_Exercise_. Use the entries below and reproduce exactly the lines from the one containing "request_fields_ok ← ok_and" down to the one containing "(parse_icmp_echo reply);", both of them included.

_Supplied entries_.
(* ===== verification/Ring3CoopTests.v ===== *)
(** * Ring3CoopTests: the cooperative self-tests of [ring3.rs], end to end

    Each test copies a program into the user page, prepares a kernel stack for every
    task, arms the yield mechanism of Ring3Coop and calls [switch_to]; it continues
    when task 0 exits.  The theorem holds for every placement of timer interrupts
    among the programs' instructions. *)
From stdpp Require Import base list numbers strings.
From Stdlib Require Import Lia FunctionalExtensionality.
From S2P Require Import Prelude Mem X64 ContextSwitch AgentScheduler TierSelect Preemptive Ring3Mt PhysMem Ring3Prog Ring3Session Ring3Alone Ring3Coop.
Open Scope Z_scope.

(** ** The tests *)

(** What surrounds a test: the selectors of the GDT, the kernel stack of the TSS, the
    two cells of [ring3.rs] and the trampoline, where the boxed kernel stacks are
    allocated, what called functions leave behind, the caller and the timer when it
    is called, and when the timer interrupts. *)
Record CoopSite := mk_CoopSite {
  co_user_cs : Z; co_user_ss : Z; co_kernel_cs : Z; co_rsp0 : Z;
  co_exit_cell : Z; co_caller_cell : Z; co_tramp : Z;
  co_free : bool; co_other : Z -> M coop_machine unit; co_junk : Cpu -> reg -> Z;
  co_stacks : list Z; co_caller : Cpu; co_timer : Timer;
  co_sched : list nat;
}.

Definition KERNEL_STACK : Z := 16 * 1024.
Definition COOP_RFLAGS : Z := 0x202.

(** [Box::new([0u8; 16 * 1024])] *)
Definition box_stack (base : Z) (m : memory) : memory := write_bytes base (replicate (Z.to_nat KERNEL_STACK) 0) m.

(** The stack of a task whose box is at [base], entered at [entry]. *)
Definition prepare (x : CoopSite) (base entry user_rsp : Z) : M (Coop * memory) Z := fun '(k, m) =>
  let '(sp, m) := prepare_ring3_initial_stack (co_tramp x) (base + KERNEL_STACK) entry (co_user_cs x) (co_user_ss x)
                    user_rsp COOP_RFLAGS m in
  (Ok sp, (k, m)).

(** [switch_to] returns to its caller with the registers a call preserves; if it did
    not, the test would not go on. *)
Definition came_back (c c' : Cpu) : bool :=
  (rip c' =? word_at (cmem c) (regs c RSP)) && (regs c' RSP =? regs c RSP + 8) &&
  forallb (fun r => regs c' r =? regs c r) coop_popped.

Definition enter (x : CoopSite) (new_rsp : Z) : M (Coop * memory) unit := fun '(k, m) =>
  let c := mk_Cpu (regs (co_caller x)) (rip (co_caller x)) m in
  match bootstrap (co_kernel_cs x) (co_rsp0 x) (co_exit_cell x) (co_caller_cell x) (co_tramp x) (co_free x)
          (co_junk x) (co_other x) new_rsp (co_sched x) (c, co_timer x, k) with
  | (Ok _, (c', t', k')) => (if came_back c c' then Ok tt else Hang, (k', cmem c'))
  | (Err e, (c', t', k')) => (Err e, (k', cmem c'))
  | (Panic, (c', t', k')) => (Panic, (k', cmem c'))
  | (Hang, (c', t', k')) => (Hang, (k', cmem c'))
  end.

--

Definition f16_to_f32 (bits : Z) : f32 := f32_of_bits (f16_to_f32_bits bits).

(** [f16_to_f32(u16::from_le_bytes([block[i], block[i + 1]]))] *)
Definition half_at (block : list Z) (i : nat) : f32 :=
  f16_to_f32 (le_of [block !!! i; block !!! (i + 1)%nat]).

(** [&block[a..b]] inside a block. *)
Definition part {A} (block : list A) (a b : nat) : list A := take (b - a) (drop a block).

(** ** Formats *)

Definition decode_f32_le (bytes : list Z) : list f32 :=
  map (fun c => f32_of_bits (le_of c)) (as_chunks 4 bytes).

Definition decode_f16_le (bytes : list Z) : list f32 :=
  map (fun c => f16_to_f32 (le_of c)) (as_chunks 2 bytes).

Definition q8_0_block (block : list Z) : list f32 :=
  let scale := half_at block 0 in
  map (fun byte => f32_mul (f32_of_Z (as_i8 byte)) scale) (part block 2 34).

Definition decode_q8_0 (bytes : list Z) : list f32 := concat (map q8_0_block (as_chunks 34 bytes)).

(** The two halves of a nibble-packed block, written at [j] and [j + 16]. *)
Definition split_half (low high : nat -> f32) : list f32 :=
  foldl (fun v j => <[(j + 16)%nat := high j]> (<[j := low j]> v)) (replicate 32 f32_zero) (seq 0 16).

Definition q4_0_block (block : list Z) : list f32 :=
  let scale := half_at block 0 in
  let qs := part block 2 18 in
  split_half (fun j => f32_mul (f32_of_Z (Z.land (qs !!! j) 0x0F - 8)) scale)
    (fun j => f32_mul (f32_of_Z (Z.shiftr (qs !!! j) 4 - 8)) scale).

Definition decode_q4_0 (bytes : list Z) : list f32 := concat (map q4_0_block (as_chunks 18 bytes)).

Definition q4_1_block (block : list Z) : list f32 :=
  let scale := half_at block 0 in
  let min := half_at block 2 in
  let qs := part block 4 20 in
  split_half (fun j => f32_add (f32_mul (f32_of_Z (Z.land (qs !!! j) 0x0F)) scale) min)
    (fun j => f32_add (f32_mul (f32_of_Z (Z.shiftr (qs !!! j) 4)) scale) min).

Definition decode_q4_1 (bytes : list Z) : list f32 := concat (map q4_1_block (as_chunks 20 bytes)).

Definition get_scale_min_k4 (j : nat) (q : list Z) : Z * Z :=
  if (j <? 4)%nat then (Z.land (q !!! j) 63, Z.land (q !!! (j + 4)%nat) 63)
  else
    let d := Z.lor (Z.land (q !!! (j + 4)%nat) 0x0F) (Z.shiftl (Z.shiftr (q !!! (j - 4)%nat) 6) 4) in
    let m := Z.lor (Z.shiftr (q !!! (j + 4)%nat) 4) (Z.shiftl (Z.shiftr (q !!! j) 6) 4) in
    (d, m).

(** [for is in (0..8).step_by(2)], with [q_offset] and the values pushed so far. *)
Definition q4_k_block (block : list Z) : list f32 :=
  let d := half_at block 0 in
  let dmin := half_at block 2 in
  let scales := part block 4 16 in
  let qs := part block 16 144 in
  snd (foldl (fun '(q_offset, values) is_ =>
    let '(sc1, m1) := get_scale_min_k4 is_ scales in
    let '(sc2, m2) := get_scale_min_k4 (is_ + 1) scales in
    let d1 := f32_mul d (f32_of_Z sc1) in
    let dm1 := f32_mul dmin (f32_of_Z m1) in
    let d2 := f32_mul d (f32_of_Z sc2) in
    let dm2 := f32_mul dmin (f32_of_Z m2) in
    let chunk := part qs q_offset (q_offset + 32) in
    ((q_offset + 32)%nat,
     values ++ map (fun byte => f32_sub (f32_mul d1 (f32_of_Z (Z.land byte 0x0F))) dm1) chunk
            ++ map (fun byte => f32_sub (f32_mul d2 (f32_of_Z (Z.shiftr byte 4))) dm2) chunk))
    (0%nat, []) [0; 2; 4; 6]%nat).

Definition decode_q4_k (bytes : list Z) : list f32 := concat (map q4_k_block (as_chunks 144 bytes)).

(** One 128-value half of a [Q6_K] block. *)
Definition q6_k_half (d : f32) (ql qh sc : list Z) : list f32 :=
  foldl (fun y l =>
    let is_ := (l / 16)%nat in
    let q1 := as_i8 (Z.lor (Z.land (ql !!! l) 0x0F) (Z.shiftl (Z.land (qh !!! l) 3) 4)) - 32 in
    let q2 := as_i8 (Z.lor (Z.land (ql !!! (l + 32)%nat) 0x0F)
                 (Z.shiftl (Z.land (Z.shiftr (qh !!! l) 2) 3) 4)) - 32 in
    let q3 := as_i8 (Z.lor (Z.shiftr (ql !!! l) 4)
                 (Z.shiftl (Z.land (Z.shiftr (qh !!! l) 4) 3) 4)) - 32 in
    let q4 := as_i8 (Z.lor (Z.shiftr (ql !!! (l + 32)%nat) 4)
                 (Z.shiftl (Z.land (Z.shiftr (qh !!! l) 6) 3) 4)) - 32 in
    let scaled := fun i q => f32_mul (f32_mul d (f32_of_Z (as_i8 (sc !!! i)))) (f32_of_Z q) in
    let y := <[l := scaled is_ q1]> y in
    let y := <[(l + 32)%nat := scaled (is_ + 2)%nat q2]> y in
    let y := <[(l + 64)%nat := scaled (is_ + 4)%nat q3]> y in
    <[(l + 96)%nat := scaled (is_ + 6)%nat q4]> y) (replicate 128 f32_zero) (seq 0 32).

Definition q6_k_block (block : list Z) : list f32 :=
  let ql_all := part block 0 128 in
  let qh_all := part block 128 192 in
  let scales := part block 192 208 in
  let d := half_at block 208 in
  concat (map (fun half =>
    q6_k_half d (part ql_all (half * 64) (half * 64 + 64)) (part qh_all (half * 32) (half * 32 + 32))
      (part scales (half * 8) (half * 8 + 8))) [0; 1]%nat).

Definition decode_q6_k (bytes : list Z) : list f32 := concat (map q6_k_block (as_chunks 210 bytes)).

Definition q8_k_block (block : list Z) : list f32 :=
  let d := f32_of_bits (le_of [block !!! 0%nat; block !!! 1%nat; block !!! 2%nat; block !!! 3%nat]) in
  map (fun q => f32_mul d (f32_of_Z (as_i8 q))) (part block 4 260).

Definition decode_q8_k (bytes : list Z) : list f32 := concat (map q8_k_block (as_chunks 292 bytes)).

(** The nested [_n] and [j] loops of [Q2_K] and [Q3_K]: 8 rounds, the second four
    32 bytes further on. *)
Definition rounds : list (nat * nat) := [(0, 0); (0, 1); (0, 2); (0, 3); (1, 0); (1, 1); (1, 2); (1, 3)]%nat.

...

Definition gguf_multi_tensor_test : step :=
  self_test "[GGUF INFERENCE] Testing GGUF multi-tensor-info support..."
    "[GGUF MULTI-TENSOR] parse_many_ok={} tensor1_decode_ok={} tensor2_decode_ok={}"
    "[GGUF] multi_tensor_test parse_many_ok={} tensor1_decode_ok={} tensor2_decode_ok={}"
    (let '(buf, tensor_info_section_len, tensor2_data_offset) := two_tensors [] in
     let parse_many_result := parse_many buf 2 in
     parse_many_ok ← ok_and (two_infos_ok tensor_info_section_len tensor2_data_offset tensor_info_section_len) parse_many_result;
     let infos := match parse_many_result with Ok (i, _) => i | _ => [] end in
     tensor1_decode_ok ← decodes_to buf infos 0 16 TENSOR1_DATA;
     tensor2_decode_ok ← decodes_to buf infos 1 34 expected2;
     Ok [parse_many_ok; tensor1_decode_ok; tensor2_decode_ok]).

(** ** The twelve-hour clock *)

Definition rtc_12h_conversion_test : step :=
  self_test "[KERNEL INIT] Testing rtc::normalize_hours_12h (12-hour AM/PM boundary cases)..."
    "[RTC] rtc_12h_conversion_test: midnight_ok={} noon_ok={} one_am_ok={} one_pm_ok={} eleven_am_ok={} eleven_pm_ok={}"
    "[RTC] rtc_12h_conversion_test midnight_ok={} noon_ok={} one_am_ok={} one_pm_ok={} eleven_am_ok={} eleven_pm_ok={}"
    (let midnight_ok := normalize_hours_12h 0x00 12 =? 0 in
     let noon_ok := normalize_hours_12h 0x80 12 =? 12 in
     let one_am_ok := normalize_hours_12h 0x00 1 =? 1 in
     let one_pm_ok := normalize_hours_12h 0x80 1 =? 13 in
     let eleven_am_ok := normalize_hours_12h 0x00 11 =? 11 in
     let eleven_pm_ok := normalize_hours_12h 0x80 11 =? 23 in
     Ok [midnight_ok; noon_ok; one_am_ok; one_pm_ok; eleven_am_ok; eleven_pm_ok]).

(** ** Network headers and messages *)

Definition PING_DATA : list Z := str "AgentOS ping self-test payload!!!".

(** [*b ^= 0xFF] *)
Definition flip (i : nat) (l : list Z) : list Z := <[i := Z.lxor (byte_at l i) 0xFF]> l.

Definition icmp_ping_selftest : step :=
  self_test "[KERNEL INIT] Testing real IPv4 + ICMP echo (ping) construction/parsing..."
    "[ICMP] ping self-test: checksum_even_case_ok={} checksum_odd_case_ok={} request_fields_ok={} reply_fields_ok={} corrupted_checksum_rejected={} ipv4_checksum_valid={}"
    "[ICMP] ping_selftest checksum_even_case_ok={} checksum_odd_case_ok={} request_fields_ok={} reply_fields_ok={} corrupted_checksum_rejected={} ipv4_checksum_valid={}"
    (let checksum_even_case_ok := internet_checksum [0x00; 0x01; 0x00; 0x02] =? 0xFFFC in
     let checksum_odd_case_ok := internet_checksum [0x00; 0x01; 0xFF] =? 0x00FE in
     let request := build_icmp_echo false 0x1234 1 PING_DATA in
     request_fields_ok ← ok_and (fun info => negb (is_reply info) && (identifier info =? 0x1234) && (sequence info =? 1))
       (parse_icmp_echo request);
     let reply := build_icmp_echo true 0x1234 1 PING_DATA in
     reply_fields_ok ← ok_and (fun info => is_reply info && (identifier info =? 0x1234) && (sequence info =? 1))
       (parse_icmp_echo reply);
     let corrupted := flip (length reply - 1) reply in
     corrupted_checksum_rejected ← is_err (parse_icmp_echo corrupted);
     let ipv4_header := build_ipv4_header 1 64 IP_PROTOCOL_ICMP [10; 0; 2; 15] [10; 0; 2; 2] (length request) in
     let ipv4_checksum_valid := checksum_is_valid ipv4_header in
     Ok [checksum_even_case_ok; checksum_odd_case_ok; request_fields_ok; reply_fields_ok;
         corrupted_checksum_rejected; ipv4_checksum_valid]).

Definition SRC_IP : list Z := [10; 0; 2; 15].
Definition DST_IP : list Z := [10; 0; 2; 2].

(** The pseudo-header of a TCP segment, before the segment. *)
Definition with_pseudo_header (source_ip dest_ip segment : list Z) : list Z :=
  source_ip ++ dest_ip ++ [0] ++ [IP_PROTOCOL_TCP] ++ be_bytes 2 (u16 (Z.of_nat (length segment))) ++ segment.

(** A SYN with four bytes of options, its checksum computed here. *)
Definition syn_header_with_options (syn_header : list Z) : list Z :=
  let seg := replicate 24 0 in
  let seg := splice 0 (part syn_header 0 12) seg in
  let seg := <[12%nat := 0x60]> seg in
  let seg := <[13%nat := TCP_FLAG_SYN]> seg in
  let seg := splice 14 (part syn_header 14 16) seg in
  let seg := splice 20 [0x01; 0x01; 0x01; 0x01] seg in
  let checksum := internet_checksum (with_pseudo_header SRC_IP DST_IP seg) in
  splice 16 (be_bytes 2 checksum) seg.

_Task solution_.
     request_fields_ok ← ok_and (fun info => negb (is_reply info) && (identifier info =? 0x1234) && (sequence info =? 1))
       (parse_icmp_echo request);
     let reply := build_icmp_echo true 0x1234 1 PING_DATA in
     reply_fields_ok ← ok_and (fun info => is_reply info && (identifier info =? 0x1234) && (sequence info =? 1))
       (parse_icmp_echo reply);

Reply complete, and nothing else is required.